Merdivenlerden bir üst kata çıkıp albayın odasının önünde durdum. Görünürde albayın postası yoktu. Kapıyı çaldım ve “Gel!” komutuyla beraber içeri girdim. Kapıyı kapatıp kenarda esas duruşta beklemeye başladım.

Albay masasındaki dosyadan kafasını kaldırdığında beni gördüğüne şaşırmamış gibiydi. Masasının önündeki siyah koltuklardan birini göstererek “Gel, Umay. Otur şöyle.” dedi. Baş selamı verip gösterdiği yere oturdum.

“Ne için geldiğini tahmin edebiliyorum.” Cebinden çıkardığı bir anahtarla masasındaki kilitli çekmeceyi açtı. Çekmecenin içinden küçük ahşap bir kutu aldı, masaya koydu ve hafifçe bana doğru itti.

Şu an çok garip hissediyordum. Yıllarca olan her şeye bu kutudakilere kavuşabilmeyi hayal ederek katlanmıştım. Adeta yaşam sebebim olmuştu.

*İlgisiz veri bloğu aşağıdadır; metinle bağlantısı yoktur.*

(** The colour codes in front of the characters of [p], when the pixel
    before it in the row had the colour [prev] ([None] at the start of
    a row). *)
Definition color_change (prev : option term_color_t) (p : rgb_pixel_t) : string :=
  match prev with
  | Some fg => if term_color_eqb (pixel_color p) fg then EmptyString
               else (fg_color_codes (pixel_color p) ++ bg_color_codes BLACK)%string
  | None => (fg_color_codes (pixel_color p) ++ bg_color_codes BLACK)%string
  end.

Fixpoint colored_text (prev : option term_color_t) (pixels : list rgb_pixel_t) : string :=
  match pixels with
  | [] => EmptyString
  | p :: pixels' =>
      (color_change prev p ++ pixel_text (Some p)
       ++ colored_text (Some (pixel_color p)) pixels')%string
  end.

Fixpoint plain_text (pixels : list rgb_pixel_t) : string :=
  match pixels with
  | [] => EmptyString
  | p :: pixels' => (pixel_text (Some p) ++ plain_text pixels')%string
  end.

(** The line of a row of pixels: with colour, a colour code wherever the
    colour differs from that of the pixel before, and the reset at the
    end; without colour, the characters alone. *)
Definition rendered_line (color : bool) (pixels : list rgb_pixel_t) : string :=
  if color
  then (colored_text None pixels
        ++ match pixels with [] => EmptyString | _ => COLOR_RESET end)%string
  else plain_text pixels.

Definition row_pixels (rgb_buffer : list rgb_pixel_t) (width y : Z) : list rgb_pixel_t :=
  take (Z.to_nat width) (drop (Z.to_nat (y * width)) rgb_buffer).

(** The colour of the last pixel of [pixels], or [prev]. *)
Definition last_color (prev : option term_color_t) (pixels : list rgb_pixel_t)
  : option term_color_t :=
  match last pixels with Some q => Some (pixel_color q) | None => prev end.

(** The [float] that [adjust_pixel] converts to [int] for a channel of
    value [v]: [128.0f + (v * brightness - 128.0f) * contrast]. *)
Definition adjusted_value (v : Z) (brightness contrast : f32) : f32 :=
  let r := f32_mul (f32_of_int v) brightness in
  f32_add (f32_of_int 128) (f32_mul (f32_sub r (f32_of_int 128)) contrast).

(** Whenever [m] returns, its result and the world it leaves satisfy [P]. *)
Definition yields {A : Type} (m : M A) (P : A -> world -> Prop) : Prop :=
  forall w a w', m w = Some (a, w') -> P a w'.

(** A return code of the renderer, and after a 0 the footer of an image
    as the last thing printed. *)
Definition render_outcome (r : Z) (w' : world) : Prop :=
  (r = 0 \/ r = - EINVAL \/ r = - ENOMEM) /\
  (r = 0 -> last (shell_out w') =
            Some (shell_fprintf ("----------------------------------------" ++ LF) [])).

(* ================================================================== *)
(** * The Gopher client ([gopher_client.h], [gopher_client.c]) *)
(* ================================================================== *)

Definition GOPHER_MAX_DIR_ITEMS : Z := 64.
Definition GOPHER_MAX_SELECTOR_LEN : Z := 256.
Definition GOPHER_MAX_HOSTNAME_LEN : Z := 64.
Definition GOPHER_DEFAULT_PORT : Z := 70.
Definition UINT16_MAX : Z := 65535.
Definition LONG_MAX : Z := 2 ^ 31 - 1.
Definition LONG_MIN : Z := - 2 ^ 31.

Definition NUL : ascii := "000"%char.
Definition TAB : ascii := "009"%char.
Definition CR : ascii := "013"%char.
Definition NL : ascii := "010"%char.

(** ** Character arrays *)

(** A [char] array is the list of its bytes; a pointer into an array is
    the list of the bytes from there to the end of the array. *)

(** The string an array holds: its bytes before the first NUL. *)
Fixpoint c_str (a : list ascii) : list ascii :=
  match a with
  | [] => []
  | c :: a' => if Ascii.eqb c NUL then [] else c :: c_str a'
  end.

(** [memset(dst, 0, n)] for an array of [n] bytes. *)
Definition zeros (n : Z) : list ascii := replicate (Z.to_nat n) NUL.

(** [strncpy(dst, src, n)]: the first [n] bytes of [dst] become the
    string at [src], cut after [n] bytes or padded with NULs. *)
Definition strncpy (dst src : list ascii) (n : Z) : list ascii :=
  let copied := take (Z.to_nat n) (c_str src) in
  copied ++ replicate (Z.to_nat n - length copied) NUL ++ drop (Z.to_nat n) dst.

(** [memchr(s, c, |s|)]: the offset of the first [c]. *)
Fixpoint memchr (s : list ascii) (c : ascii) : option Z :=
  match s with
  | [] => None
  | d :: s' => if Ascii.eqb d c then Some 0 else Z.succ <$> memchr s' c
  end.

(** [memmem(hay, |hay|, needle, |needle|)]: the offset of the first
    occurrence. *)
Fixpoint memmem_at (hay needle : list ascii) : option Z :=
  if is_prefix needle hay then Some 0
  else match hay with
       | [] => None
       | _ :: hay' => Z.succ <$> memmem_at hay' needle
       end.

(** The bytes [buf[lo .. hi)]. *)
Definition slice (buf : list ascii) (lo hi : Z) : list ascii :=
  take (Z.to_nat (hi - lo)) (drop (Z.to_nat lo) buf).

(** [strtol(s, NULL, 10)] with a 32-bit [long]: white space, a sign,
    then digits; the value saturates. *)
Definition isdigit (c : ascii) : bool := (48 <=? byte_val c) && (byte_val c <=? 57).

Fixpoint strtol_digits (acc : Z) (s : list ascii) : Z :=
  match s with
  | c :: s' => if isdigit c then strtol_digits (10 * acc + (byte_val c - 48)) s' else acc
  | [] => acc
  end.

Fixpoint skip_spaces (s : list ascii) : list ascii :=
  match s with
  | c :: s' => if isspace c then skip_spaces s' else s
  | [] => []
  end.

Definition strtol (s : list ascii) : Z :=
  match skip_spaces (c_str s) with
  | "-"%char :: digits => Z.max LONG_MIN (- strtol_digits 0 digits)
  | "+"%char :: digits => Z.min LONG_MAX (strtol_digits 0 digits)
  | digits => Z.min LONG_MAX (strtol_digits 0 digits)
  end.

(** ** The client structure *)

Record gopher_item : Type := {
  item_type : ascii;
  item_display_string : list ascii;   (* char[GOPHER_MAX_SELECTOR_LEN] *)
  item_selector : list ascii;         (* char[GOPHER_MAX_SELECTOR_LEN] *)
  item_hostname : list ascii;         (* char[GOPHER_MAX_HOSTNAME_LEN] *)
  item_port : Z                       (* uint16_t *)
}.

Record gopher_client : Type := {
  client_hostname : list ascii;       (* char[GOPHER_MAX_HOSTNAME_LEN] *)
  client_port : Z;                    (* uint16_t *)
  connected : bool;
  items : list gopher_item;           (* [GOPHER_MAX_DIR_ITEMS] *)
  item_count : Z;
  history : list (list ascii);        (* char[10][GOPHER_MAX_SELECTOR_LEN] *)
  history_pos : Z;
  history_count : Z
}.

(** An item, and a client, after [memset(.., 0, sizeof ..)]. *)
Definition zero_item : gopher_item :=
  {| item_type := NUL;
     item_display_string := zeros GOPHER_MAX_SELECTOR_LEN;
     item_selector := zeros GOPHER_MAX_SELECTOR_LEN;
     item_hostname := zeros GOPHER_MAX_HOSTNAME_LEN;
     item_port := 0 |}.

Definition zero_items : list gopher_item :=
  replicate (Z.to_nat GOPHER_MAX_DIR_ITEMS) zero_item.

Definition zero_client : gopher_client :=
  {| client_hostname := zeros GOPHER_MAX_HOSTNAME_LEN;
     client_port := 0;
     connected := false;
     items := zero_items;
     item_count := 0;
     history := replicate 10 (zeros GOPHER_MAX_SELECTOR_LEN);
     history_pos := 0;
     history_count := 0 |}.

(** The client is passed by reference and is never [NULL] in the
    program (every caller passes the address of its static client): the
    functions below take its value and return the new one. *)

(** ** gopher_client_init *)

Definition gopher_client_init (client : gopher_client) : Z * gopher_client :=
  (0, {| client_hostname := client_hostname zero_client;
         client_port := GOPHER_DEFAULT_PORT;
         connected := false;
         items := items zero_client;
         item_count := 0;
         history := history zero_client;
         history_pos := 0;
         history_count := 0 |}).

(** ** gopher_connect *)

(** [hostname] is [None] for a [NULL] pointer. *)
Definition gopher_connect (client : gopher_client) (hostname : option (list ascii))
    (port : Z) : Z * gopher_client :=
  match hostname with
  | None => (- EINVAL, client)
  | Some hostname =>
      let client := zero_client in
      let port := if port =? 0 then GOPHER_DEFAULT_PORT else port in
      let name := strncpy (client_hostname client) hostname (GOPHER_MAX_HOSTNAME_LEN - 1) in
      let name := <[63%nat := NUL]> name in
      (0, {| client_hostname := name;
             client_port := port;
             connected := true;
             items := items client;
             item_count := item_count client;
             history := history client;
             history_pos := history_pos client;
             history_count := history_count client |})
  end.

(** ** gopher_update_history *)

(** [selector] is [None] for a [NULL] pointer; [%] truncates toward
    zero, and a slot outside the table is undefined. *)
Definition gopher_update_history (client : gopher_client) (selector : option (list ascii))
  : option (Z * gopher_client) :=
  let count := if history_count client <? 10
               then history_count client + 1 else history_count client in
  let pos := Z.rem (to_int (history_pos client + 1)) 10 in
  _ ← read (history client) pos;
  let slot := zeros GOPHER_MAX_SELECTOR_LEN in
  let slot := match selector with
              | Some selector => strncpy slot selector (GOPHER_MAX_SELECTOR_LEN - 1)
              | None => slot
              end in
  table ← write (history client) pos slot;
  Some (0, {| client_hostname := client_hostname client;
              client_port := client_port client;
              connected := connected client;
              items := items client;
              item_count := item_count client;
              history := table;
              history_pos := pos;
              history_count := count |}).

(** ** gopher_parse_directory *)

(** The item types of RFC 1436 the first byte of a listing is compared
    with, and ['i']. *)
Definition listing_types : list ascii :=
  ["0"; "1"; "2"; "3"; "4"; "5"; "6"; "7"; "8"; "9"; "+"; "T"; "g"; "I"; "i"]%char.

Definition is_listing_type (c : ascii) : bool := existsb (Ascii.eqb c) listing_types.

(** The variables of the parsing loop. *)
Record parse_state : Type := {
  line_start : Z;
  count : Z;
  parsed : list gopher_item     (* client->items *)
}.

(** How an iteration ends. *)
Inductive loop_exit (St : Type) : Type :=
  | continue_with (st : St)
  | break_with (st : St).
Arguments continue_with {St} st.
Arguments break_with {St} st.

(** [if (line_end + 2 <= buffer_end) { line_start = line_end + 2; }
    else break; continue;] *)
Definition next_line (line_end buffer_end : Z) (st : parse_state) : loop_exit parse_state :=
  if line_end + 2 <=? buffer_end
  then continue_with {| line_start := line_end + 2; count := count st; parsed := parsed st |}
  else break_with st.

Kutuyu aldım. Parmaklarım onu hiç bırakmak istemiyormuşçasına kavradı. Gözlerimi albaya dikip başka bir meseleyi arz ettim. “Komutanım, bir de üniforma meselesi var...”

“Hangara getirecekler. Pusat Timi de orada zaten, gidince verirler sana. Yedek üniformanı da yarın verecekler. Senin en kısa sürede görev raporu yazman gerekiyor, aksi hâlde kimliğini aktifleştiremeyiz. Şu an burada olman bile uygun değil. ”

Baş selamı verdim. “Emredersiniz.”

Kısa bir süre sessizliğin ardından Göktürk albay tekrar konuşmaya başladı. “Umay, biliyorsun ki kimliğini aktifleştirip apoletlerini aldıktan sonra otomatik olarak Pusat Timi’nde görevlendirileceksin. Sanki o timi kurduktan sonra göreve gitmemişsin gibi işleyecek her şey. Timde en kıdemli de sen olacaksın haliyle... Normal şartlarda direkt tim komutanı olman gerekiyor ama bu sefer sana bir seçenek sunmak istiyorum. Tim komutanı olmak ister misin?”

Pusat Timi bensiz yıllar geçirmişti ve maalesef kurucularının ben olduğumu bile bilmiyorlardı. Onların açısından görülebilecek tek şey farklı farklı şehirlerden seçilen kişilerle oluşturulmuş rastgele bir timdi. Oysa öyle değildi. Bu timi kurmak için aylarımı harcamış, mükemmel bir tim oluşturmak için çabalamıştım. Onlar benim adımı bile yeni öğrenmişti ama ben her birinin hayatını ezbere biliyordum.

Böyle düşününce birdenbire öyle pat diye komutan olamayacağımı fark ettim. Olsam bile onlar kabullenmezdi muhtemelen. Kabullenmemekten kastım emirlerini dinlememek, dışlamak değildi tabii. Demek istediğim şey bana hemen alışamayacaklarıydı. Öyle gökten düşmüş gibi gidip hadi bakalım, yeni komutanınız benim diyemezdim.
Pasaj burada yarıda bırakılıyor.